A fellowship that’s changing global health

Associate Professor Meru Sheel

Growing up an eye-witness to the devastating impact of disease has propelled Meru Sheel to transform public health approaches and inspire the next generation of health leaders. 

 

Growing up in Delhi, India, A/Prof Meru Sheel knew she was destined for medicine and health. An applied epidemiologist, vaccinologist and global health researcher, she says, “I was raised in a family where hard work and education were core values, so attending university was a given.”

 

But it wasn’t until Meru was 15 years old that her passion for vaccine development and disease prevention took shape. Meru witnessed first-hand the challenges of a family friend whose daughter had polio and a close friend who died of tuberculosis. Both left their mark. These tragedies, coupled with a national polio eradication campaign in India in the 1990s, set Meru on a path to become what she often refers to as “a disease detective”.

 

In 2005, she made the leap to Brisbane, obtaining a PhD in life sciences from the Queensland Institute of Medical Research and the Queensland University of Technology, working on new vaccines for bacterial pathogens (group A streptococcus).

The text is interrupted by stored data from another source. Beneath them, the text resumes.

Definition run_system_check : exn + SystemCheckResult :=
  let result := empty in
  (* core Python packages *)
  result ← add_package_check result (lit "FastAPI") (lit "fastapi") None true;
  result ← add_package_check result (lit "LangChain") (lit "langchain") None true;
  result ← add_package_check result (lit "Pinecone") (lit "pinecone") None true;
  result ← add_package_check result (lit "Google GenAI")
             (lit "google-generativeai") (Some (lit "google.generativeai")) true;
  (* document processing packages *)
  result ← add_package_check result (lit "PyPDF2") (lit "PyPDF2") None true;
  result ← add_package_check result (lit "python-docx") (lit "python-docx")
             (Some (lit "docx")) true;
  result ← add_package_check result (lit "pdfplumber") (lit "pdfplumber") None false;
  (* OCR dependencies *)
  result ← add_package_check result (lit "pytesseract") (lit "pytesseract") None false;
  result ← add_package_check result (lit "pdf2image") (lit "pdf2image") None false;
  result ← add_package_check result (lit "Pillow") (lit "Pillow")
             (Some (lit "PIL")) false;
  (* system binaries *)
  let '(tesseract_passed, tesseract_msg) :=
    check_system_binary (lit "tesseract") None in
  let result := add_check result (lit "Tesseract OCR (system)")
                  tesseract_passed tesseract_msg false in
  let result :=
    if tesseract_passed then
      let '(passed, message) := check_tesseract_languages in
      add_check result (lit "Tesseract English Data") passed message false
    else result in
  let '(poppler_passed, poppler_msg) :=
    check_system_binary (lit "pdfinfo") None in
  inr (add_check result (lit "Poppler Utils (system)")
         poppler_passed poppler_msg false).

End Checks.
End SystemCheck.

(** ** Vocabulary of the further properties *)

Section Outcomes.
Context {float : Type}.

(** [raises_only Q m]: every exception raised by [m] satisfies [Q]. *)
Definition raises_only {A} (Q : exn -> Prop) (m : @M float A) : Prop :=
  forall (w : world float) e w', m w = (inl e, w') -> Q e.

(** Calls that an ingestion run can make: everything but the calls of
    the question-answering side and the deletion of index records. *)
Definition ingestion_call (ev : event float) : bool :=
  match ev with
  | EvEmbedQuery _ | EvIndexQuery _ _ _ | EvIndexDelete _ | EvGenerate _ _ =>
    false
  | _ => true
  end.

(** The step of the ingestion pipeline at which a call is made: saving
    the upload, extraction, splitting, embedding, storing, cleaning
    up; calls that are no part of an ingestion come last. *)
Definition phase (ev : event float) : nat :=
  match ev with
  | EvWriteBytes _ _ => 0
  | EvStage _ | EvReadText _ => 1
  | EvSplitText _ => 2
  | EvEmbedDocuments _ => 3
  | EvIndexUpsert _ => 4
  | EvRmtree _ => 5
  | EvEmbedQuery _ | EvIndexQuery _ _ _ | EvIndexDelete _ | EvGenerate _ _ => 6
  end.

(** [a] may be followed by [b]: [b] belongs to a later step, or both
    belong to the extraction or both to the storing step, the two steps
    that make several calls. *)
Definition precedes (a b : event float) : Prop :=
  phase a < phase b \/ (phase a = phase b /\ (phase a = 1 \/ phase a = 4)).

(** Every call of the list may be followed by all the later ones. *)
Fixpoint in_pipeline_order (evs : list (event float)) : Prop :=
  match evs with
  | [] => True
  | ev :: rest => Forall (precedes ev) rest /\ in_pipeline_order rest
  end.

(** [emits_phases lo hi m]: running [m] leaves the upload directory as
    it is and makes calls of the steps [lo] to [hi], in pipeline
    order. *)
Definition emits_phases {A} (lo hi : nat) (m : @M float A) : Prop :=
  forall w : world float,
    exists new,
      snd (m w) = log w new
      /\ in_pipeline_order new
      /\ Forall (fun ev => lo <= phase ev <= hi) new.

(** Calls that answering a question can make. *)
Definition retrieval_call (ev : event float) : bool :=
  match ev with
  | EvEmbedQuery _ | EvIndexQuery _ _ _ | EvGenerate _ _ => true
  | _ => false
  end.

(** What removing the local files of [doc] in the world [w1] leaves in
    [w']: when [doc] names a direct child of the upload directory, that
    directory is gone (if [rmtree] gets to remove it) and every other
    directory is as it was; otherwise the path names something else,
    and the document directories are those the disk is left with once
    that tree is removed, or all there when the path does not exist. *)
Definition local_deletion (env : backend float) (doc : str)
    (w1 w' : world float) : Prop :=
  match upload_child doc with
  | Some name =>
    (forall d : str, d <> name -> dirs w' !! d = dirs w1 !! d)
    /\ dirs w' !! name
       = (if rmtree_removes env then None else dirs w1 !! name)
  | None =>
    match rmtree_elsewhere env doc w1 with
    | Some remaining => dirs w' = remaining
    | None => w' = w1
    end
  end.

End Outcomes.

(** The error codes with which [process_document] fails. *)
Definition ingestion_error_codes : list string :=
  [ "UNSUPPORTED_FILE_TYPE"; "SAVE_FAILED"; "PASSWORD_PROTECTED";
    "CORRUPTED_FILE"; "EMPTY_DOCUMENT"; "EXTRACTION_FAILED";
    "INSUFFICIENT_CONTENT"; "EMPTY_CHUNKS"; "EMBEDDING_SERVICE_ERROR";
    "PINECONE_SERVICE_ERROR"; "UNKNOWN_ERROR" ].

(** The byte-order mark U+FEFF and its UTF-8 encoding. *)
Definition BOM : N := 0xFEFF.
Definition BOM_UTF8 : list byte := [xef; xbb; xbf].

(** ** More sample files *)

Definition missing_txt : Path :=
  {| path_name := lit "gone.txt"; path_stat := Missing |}.

(** A path whose name of 304 characters no file system accepts. *)
Definition long_named_txt : Path :=
  {| path_name := repeat 0x61%N 300 ++ lit ".txt"; path_stat := Unstatable |}.

(** An executable. *)
Definition tool_exe : Path :=
  {| path_name := lit "tool.exe"; path_stat := Regular (bytes_of "MZ") |}.

(** A text file saved with a byte-order mark. *)
Definition bom_txt : Path :=
  {| path_name := lit "bom.txt";
     path_stat := Regular (BOM_UTF8 ++ bytes_of "hi") |}.

(** A file whose single byte is not valid UTF-8. *)
Definition binary_txt : Path :=
  {| path_name := lit "binary.txt"; path_stat := Regular [xff] |}.

(** A file of a space and a newline. *)
Definition blank_txt : Path :=
  {| path_name := lit "blank.txt"; path_stat := Regular [x20; x0a] |}.

(** The ingestion of the prose upload: its report and the world it
    leaves. *)
Definition prose_result : processing_result :=
  {| res_document_id := sample_id;
     res_file_name := lit "prose.txt";
     res_num_chunks := 1;
     res_total_characters := 80;
     res_status := lit "success" |}.

Definition prose_ingested : world Z :=
  snd (process_document prose_backend sample_id (bytes_of prose)
         (lit "prose.txt") (lit "user_1") empty_world).

(** A file name of 304 characters, which the sample disk refuses. *)
Definition long_name : str := repeat 0x61%N 300 ++ lit ".txt".

(** The world left by the upload [other_id] of a file under that name,
    made while the upload of ["doc_1"] is on disk. *)
Definition save_refused : world Z :=
  snd (process_document prose_backend other_id ten_chars
         long_name (lit "user_1") world_with_upload).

The bacterial infection is linked to rheumatic heart disease, something disproportionately affecting First Nations people in Australia and New Zealand and low-income countries.

 

After completing her post-doctoral training in parasite immunology with a focus on malaria and visceral leishmaniasis and working in public health in Western Australia, Meru earned an MPhil in Applied Epidemiology in 2017. But while her accolades were piling up, her passion was waning. “I felt my scope as a researcher was narrowing and I wanted to do something impactful,” she says.

 

A friend recommended Meru apply for the Westpac Research Fellowship and while she calls the selection process “rigorous” she also credits this with boosting her confidence. “It centred around me as a leader and as a human, not just a researcher who can put a paper together.” The result, she believes, opens the door for greater diversity. “It gives greater opportunities to people who’ve been in different places and spaces, who bring fresh perspectives.”

 

Meru had accepted a job in 2018 in Bangkok when she found out her application for the Westpac Research Fellowship was successful. “It changed my career trajectory quite significantly,” says Meru of the fellowship, which began in 2019 – the year the Covid pandemic began – and awarded her over $370,000 across three years. “I was well placed for the pandemic response,” she explains. “When I got my fellowship, everyone was like, ‘Who cares about emergencies?’ And then, of course, the pandemic happened nine months later so I had the funding and the support to research the emergency response in Australia and the region.”

 

Meru is now part of the Westpac Scholars Impact Network, a group of Research Fellows who are working together to reframe the value of universities and research, and redefine leadership in the field. “I’ve had a lot of great mentors in my career, but this cohort of Research Fellows is a tribe of like-minded people.”

 

The fellowship has also enabled her to identify diverse talent, including another Westpac Scholar from the Asian Exchange scholarship stream, Adeline Tinessia. “She’s Indonesian by heritage, and we needed somebody who could read and write in Bahasa Indonesian. I put her name forward, which enabled her to get hired as a research assistant,” Meru says. Fast-forward three years and now Meru is one of Adeline’s PhD supervisors. “If the saying, ‘You can’t be what you can’t see’ is true, then perhaps I’m offering an alternative,” she says. “Those researchers and academics from diverse backgrounds can see somebody they want to be.